[postgis-devel] Another idea to speedup raster value editing

Wed Feb 8 09:05:50 PST 2012

First, it appears that this thread has been hijacked by discussion of a
general solution when a simple "raster loader" was called for. I'd suggest
that Sandro's needs could be met by a simple loader which just iterates
over all the points in an {array, multipoint, table} and sets the value at
that point. Last value in a pixel wins.

On Mon, Feb 6, 2012 at 2:23 PM, Pierre Racine
<Pierre.Racine at sbf.ulaval.ca>wrote:

> > b] will apply the same value to every geometry;
>
> False: Read carefully. Both ST_BurnToRaster() and ST_UnionToRaster() have
> an optional 'value" parameter. This parameter could be an array to support
> the creation of multiband raster from multiple values associated with
> points, lines or polygons.
>

Ok. But this array is a constant. This same constant array would be applied
to all geometries. (e.g., band 1 always has the same value; band 2 always
has the same value, etc.)

> I would be surprised ISO19123 offers so much flexibility. Last time I
> looked at it (2008) CV_CommonPointRule was defining only average, low,
> high, all, start and end. All very easily implementable with the
> p_expression, t_expression and f_expression. There is no way to say
> 'THE_VALUE_OF_THE_POLYGON_WITH_THE_GREATEST_AREA_COVERING_THE_AREA_OF_THE_PIXEL'
> which is 'MAX_AREA'.
>

19123 is an abstract specification, describing a conceptual framework
within which problems may be framed. That means it's a people thing, not a
computer thing. Here's a bit of the toolbox I gleaned from 19123:

1] You may always ask a coverage for a value, given a location.
2] The "internals" of how the value is generated is not specified.
3] Some coverages produce a value for a location by examining a collection
of (geometry object, value) relationships.
3a] Of the coverages which are backed by (geometry object, value)
relationships, some use their "backing values" directly.
3b] Others use their backing values as the inputs to a calculation, which
generates the value to be returned.
4] Some coverages produce a value for a location purely via an equation,
and need no collection of values.
5] A "grid" is a special type of structured collection of (geometry object,
value) relationships, one relationship per grid point.

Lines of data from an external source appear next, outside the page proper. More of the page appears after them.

(** when a recognition is complete nothing that was recognised is lost: the text of every
    fragment occurs in the result text in full. *)
Theorem recognize_complete_text (encode_png : nat -> nat -> result str (list Z))
    (recognise : nat -> list Z -> result str str) (w h depth_limit call_limit : nat)
    (rc : Recognition)
    (Hr : recognize h encode_png recognise w depth_limit call_limit = Some rc)
    (Hc : rc_complete rc = true) :
  Forall (fun f => contains (rc_text rc) (fr_text f) = true /\ complete f = true) (fragments rc)
  /\ Forall (fun f => complete f = true) (overlap_fragments rc).
Proof.
  unfold recognize in Hr. apply bind_Some in Hr as (p & _ & Hr).
  destruct (recognise_boundaries _ _ _ _ _) as [p' bs]. unfold finish in Hr.
  apply bind_Some in Hr as ([text fs] & Hst & [= <-]). simpl in *.
  apply andb_true_iff in Hc as [Hc1 Hc2]. split; [|by apply forallb_complete].
  apply Forall_and. split; [|by apply forallb_complete].
  destruct (p_fragments p') as [|f rest]; [by injection Hst as _ <-|].
  apply bind_Some in Hst as ([text2 fs2] & Hall & [= <- <-]).
  simpl in Hc1. apply andb_true_iff in Hc1 as [Hf Hfs]. rewrite Hf in Hall.
  apply stitch_all_complete in Hall as ((y & ->) & Hall & _); [|done|by exists []].
  constructor; [|done]. apply contains_spec. by exists [], y.
Qed.

(** ** Witnesses *)

(** A recogniser that is overrun by strips of more than 100 rows, and otherwise reads one line
    for each 40 rows that start in the strip. *)
Definition demo_encode (t b : nat) : result str (list Z) := Ok [Z.of_nat t; Z.of_nat b].

Definition demo_lines (t b : nat) : str :=
  concat (map (fun i => if (t <=? i * 40) && (i * 40 + 10 <=? b) then [65 + Z.of_nat i; NL]%Z else [])
            (List.seq 0 10)).

Definition demo_recognise (n : nat) (bytes : list Z) : result str str :=
  match bytes with
  | [t; b] =>
    if 100 <? Z.to_nat b - Z.to_nat t then Err (u8"finish_reason length")
    else Ok (demo_lines (Z.to_nat t) (Z.to_nat b))
  | _ => Err []
  end.

Definition demo_recognition : Recognition :=
  match recognize 150 demo_encode demo_recognise 10 3 20 with
  | Some rc => rc
  | None => {| rc_text := []; rc_complete := false; physical_calls := 0; fragments := [];
               overlap_fragments := [] |}
  end.

Lemma recognize_complete_text_witness :
  (Forall (fun f => contains (rc_text demo_recognition) (fr_text f) = true /\ complete f = true)
    (fragments demo_recognition)
   /\ Forall (fun f => complete f = true) (overlap_fragments demo_recognition))
  /\ (length (fragments demo_recognition), rc_text demo_recognition) = (2, demo_lines 0 150).
Proof.
  split; [|vm_compute; reflexivity].
  apply (recognize_complete_text demo_encode demo_recognise 10 150 3 20 demo_recognition);
    vm_compute; reflexivity.
Defined.
(* ===== verification/Rank.v ===== *)
(** * [crates/knowledge/src/knowledge_retrieval_pg/semantic_v2.rs]: exact rank fusion

    The reciprocal-rank-fusion score as an exact fraction of [u128] numbers, its comparison
    without products, and the order of the candidates.  Numbers are [N]; checked operations
    answer with the error of the code when the result does not fit in 128 bits.  Identifiers
    ([Uuid]) are compared as the 128-bit numbers their bytes spell. *)
From Stdlib Require Import QArith_base.
From S2P Require Import Prelude RustStr Policy Order.

Local Open Scope N_scope.

Inductive KnowledgeRetrievalError :=
| InvalidRequest (m : str) | Unavailable (m : str) | PolicyRevoked (m : str)
| DigestMismatch (m : str) | QuotaExceeded (m : str) | InvalidHit (m : str).

Definition integrity (message : str) : KnowledgeRetrievalError := Unavailable message.

Definition u128_modulus : N := 340282366920938463463374607431768211456.

Definition u128_checked_add (a b : N) : option N := if a + b <? u128_modulus then Some (a + b) else None.
Definition u128_checked_mul (a b : N) : option N := if a * b <? u128_modulus then Some (a * b) else None.

Definition MILLION : N := 1000000.

Definition E_ZERO_DENOMINATOR : str := u8"zero RRF denominator".
Definition E_RANK_OVERFLOW : str := u8"RRF rank denominator overflow".
Definition E_WEIGHT_OVERFLOW : str := u8"RRF weight denominator overflow".
Definition E_NUMERATOR_OVERFLOW : str := u8"RRF numerator overflow".
Definition E_DENOMINATOR_OVERFLOW : str := u8"RRF denominator overflow".
Definition E_NO_RANK : str := u8"folded source has no channel rank".

(** The number of bits bounds the turns of Euclid's loop: two turns halve the divisor. *)
Definition euclid_fuel (n : N) : nat := (2 * N.size_nat n + 2)%nat.

Fixpoint gcd_loop (fuel : nat) (left right : N) : option N :=
  match fuel with
  | O => None
  | S fuel' =>
    if negb (right =? 0) then gcd_loop fuel' right (left mod right)
    else Some (N.max left 1)
  end.

Definition gcd (left right : N) : option N := gcd_loop (euclid_fuel right) left right.

Record ExactRationalV2 := { numerator : N; denominator : N }.

(** [None] is a loop out of fuel or a division by zero; neither happens ([rational_new_spec]). *)
Definition rational_new (n d : N) : option (result KnowledgeRetrievalError ExactRationalV2) :=
  if d =? 0 then Some (Err (integrity E_ZERO_DENOMINATOR))
  else
    divisor ← gcd n d;
    Some (Ok {| numerator := n / divisor; denominator := d / divisor |}).
(** The Unicode lower case of a char, and [hex::encode(Sha256::digest(_))]. *)
Context (to_lowercase : char -> str) (sha256_hex : str -> str).

Definition normalize_exact_v2 (value : str) : str :=
  concat (map to_lowercase (List.filter (fun c => negb (is_whitespace c)) value)).

Context (signal_rows : list Signal) (source_rows : list Source).
Context (graph_refs wiki_refs : gmap N (list N)) (vector_ranks keyword_ranks : gmap N N).
Context (normalized_requirement : str) (policy : RetrievalPolicyV2).

Definition signals : gmap N Signal := by_id sg_id signal_rows.
Definition sources : gmap N Source := by_id src_id source_rows.

(** The sources a signal can stand for.  Only a list of one element is used, so the order
    of [sources.values()] does not matter. *)
Definition fold_targets (signal : Signal) : list N :=
  let t := sg_chunk_type signal in
  if str_eqb t TEXT || str_eqb t PARENT_TEXT || str_eqb t IMAGE_OCR then [sg_id signal]
  else if str_eqb t QUESTION || str_eqb t SUMMARY then option_list (sg_parent_chunk_id signal)
  else if str_eqb t IMAGE_CAPTION then
    if str_is_empty (sg_context_header signal) then []
    else map src_id (List.filter (fun source =>
           str_eqb (src_chunk_type source) IMAGE_OCR
           && (src_version_id source =? sg_version_id signal)
           && (src_document_id source =? sg_document_id signal)
           && str_eqb (src_context_header source) (sg_context_header signal)
           && bool_decide (src_parent_chunk_id source = sg_parent_chunk_id signal))
         (map_to_list sources).*2)
  else if str_eqb t GRAPH_NODE then default [] (graph_refs !! sg_id signal)
  else if str_eqb t WIKI_PAGE then default [] (wiki_refs !! sg_id signal)
  else [].

Definition fold_signal (signal : Signal) : result KnowledgeRetrievalError (option N) :=
  match fold_targets signal with
  | [id] =>
    match sources !! id with
    | None => Ok None
    | Some source =>
      if negb (src_version_id source =? sg_version_id signal)
         || negb (src_document_id source =? sg_document_id signal)
         || negb (src_product_id source =? sg_product_id signal) then Ok None
      else if (str_eqb (sg_chunk_type signal) QUESTION || str_eqb (sg_chunk_type signal) SUMMARY)
              && negb (bool_decide (is_Some (signals !! sg_id signal))) then
        Err (integrity E_SIGNAL_MISSING)
      else Ok (Some id)
    end
  | _ => Ok None
  end.

Definition exact_source_chunk_ids : gset N :=
  list_to_set (map src_id (List.filter
    (fun source => contains (normalize_exact_v2 (src_content source)) normalized_requirement)
    (map_to_list sources).*2)).

(** The body of the loop over the ranked signals. *)
Definition fold_one (folded : gmap N FoldedRanks) (signal_id : N)
    : result KnowledgeRetrievalError (gmap N FoldedRanks) :=
  signal ← ok_or (signals !! signal_id) (integrity E_SIGNAL_SCOPE);
  target ← fold_signal signal;
  match target with
  | None => Ok folded
  | Some source_id =>
    if bool_decide (source_id ∈ exact_source_chunk_ids) then Ok folded
    else
      let ranks := default no_ranks (folded !! source_id) in
      Ok (<[source_id := {|
        folded_vector := match vector_ranks !! signal_id with
                         | Some rank => keep_best (folded_vector ranks) rank
                         | None => folded_vector ranks
                         end;
        folded_keyword := match keyword_ranks !! signal_id with
                          | Some rank => keep_best (folded_keyword ranks) rank
                          | None => folded_keyword ranks
                          end |}]> folded)
  end.

Definition source_type_of (chunk_type : str) : option KnowledgeSourceTypeV2 :=
  if str_eqb chunk_type TEXT then Some Text
  else if str_eqb chunk_type PARENT_TEXT then Some ParentText
  else if str_eqb chunk_type IMAGE_OCR then Some ImageOcr
  else None.

(** The body of the loop over the folded sources. *)
Definition candidate_of (entry : N * FoldedRanks)
    : option (result KnowledgeRetrievalError SemanticCandidateV2) :=
  let '(source_id, ranks) := entry in
  andThen (Some (ok_or (sources !! source_id) (integrity E_SOURCE_SCOPE))) (fun source =>
  andThen (rrf_score (rrf policy) (folded_vector ranks) (folded_keyword ranks)) (fun score =>
  andThen (Some (ok_or (source_type_of (src_chunk_type source)) (integrity E_UNTRUSTED))) (fun ty =>
  Some (Ok {|
    document_id := src_document_id source; source_chunk_id := src_id source;
    product_id := src_product_id source; product_version_id := src_version_id source;
    frozen_document_display_name := src_file_name source;
    chunk_utf8 := src_content source; chunk_sha256 := sha256_hex (src_content source);
    chunk_byte_length := N.of_nat (blen (src_content source));
    source_type := ty;
    vector_rank_of := folded_vector ranks; keyword_rank_of := folded_keyword ranks;
    exact_rrf_score := score; pre_rerank_rrf_rank := 0;
  |})))).

Definition set_pre_rank (c : SemanticCandidateV2) (rank : N) : SemanticCandidateV2 := {|
  document_id := document_id c; source_chunk_id := source_chunk_id c;
  product_id := product_id c; product_version_id := product_version_id c;
  frozen_document_display_name := frozen_document_display_name c;
  chunk_utf8 := chunk_utf8 c; chunk_sha256 := chunk_sha256 c;
  chunk_byte_length := chunk_byte_length c; source_type := source_type c;
  vector_rank_of := vector_rank_of c; keyword_rank_of := keyword_rank_of c;
  exact_rrf_score := exact_rrf_score c; pre_rerank_rrf_rank := rank;
|}.

(** The loop that numbers the candidates from one. *)
Fixpoint assign_ranks (index : N) (l : list SemanticCandidateV2)
    : result KnowledgeRetrievalError (list SemanticCandidateV2) :=
  match l with
  | [] => Ok []
  | c :: l' =>
    rank ← (if index + 1 <? 4294967296 then Ok (index + 1) else Err (integrity E_PRE_RANK));
    rest ← assign_ranks (index + 1) l';
    Ok (set_pre_rank c rank :: rest)
  end.

(** The signals that a channel ranked. *)
Definition active_signal_ids : gset N := dom keyword_ranks ∪ dom vector_ranks.

(** From the ranked signals of the snapshot to the numbered candidates ([None]: an
    arithmetic fault, which does not happen). *)
Definition recall_candidates (active : list N) (iter : gmap N FoldedRanks -> list (N * FoldedRanks))
    : option (result KnowledgeRetrievalError (list SemanticCandidateV2)) :=
  andThen (Some (foldR fold_one ∅ active)) (fun folded =>
  andThen (collect candidate_of (iter folded)) (fun candidates =>
  match sort_cmp compare_candidates candidates with
  | None => None
  | Some sorted => Some (assign_ranks 0 (take (N.to_nat (rp_top_k (rerank policy))) sorted))
  end)).

(** ** What the fold computes *)

(** The source that a ranked signal counts for, if any. *)
Definition classify (signal_id : N) : result KnowledgeRetrievalError (option N) :=
  signal ← ok_or (signals !! signal_id) (integrity E_SIGNAL_SCOPE);
  target ← fold_signal signal;
  Ok (match target with
      | Some source_id => if bool_decide (source_id ∈ exact_source_chunk_ids) then None else Some source_id
      | None => None
      end).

So, predefined concepts in hand, we encounter the current situation. We
have some geometry objects, each of which should have its own value. We
want to make a grid out of these objects, but we feel we must account for
the unstructured nature of the original collection (the objects may not be
aligned to our desired grid, there may be more than one object per grid
cell, etc.)  The essential question is: Does familiarity with the tools
defined by 19123 help me frame the current problem in a productive way so
that the impact of my solution is maximized? Let's see:

1] Our "inputs", regardless of their particular form (table, multipoint
w/value in Z or M, array, setof), represent a collection of (geometry
object, value) relationships.
2] Our "output" is another collection of (geometry object, value)
relationships...this time on a grid.
2a] we assume the "geometry objects" (e.g., the grid definition) can either
be deduced or specified by the user.
2b] we need to calculate a value for each grid point, based on the inputs.
3] Aha! Calculating values in 2b, based on the collection of (geometry
object, value) relationships in 1 means we're making a coverage. But what
we don't know is "how do we want to generate values?"
4] After we have the coverage in 3, we can just ask it for values at each
grid point and copy them into the grid.

Note that so far, we've only applied concepts we already know. We're not
breaking any new ground or leaving footprints on the moon or anything. The
form of the solution has already taken shape, and the only thing left to do
is clarify what we want values from the coverage in #3 to represent.
Explicitly stated:

"The value for any point in the coverage should be representative of the
values of the backing (geometry object, value) relationships which are in
the vicinity of the query point."

And of course, for our current application, "vicinity" means "area of the
pixel in the output grid".

Boy is that open-ended. It implies that the many and varied methods of
calculating "representative values" produces a whole family of
"Neighborhood sampling" coverages. At the same time, it becomes clear that
it is probably worthwhile to put some limits on the inputs, just to
preserve our sanity: for instance, all of the "backing" geometry objects
should be points, or all of them should be polygons, but we shouldn't try
to calculate a value from a "mixed" input dataset.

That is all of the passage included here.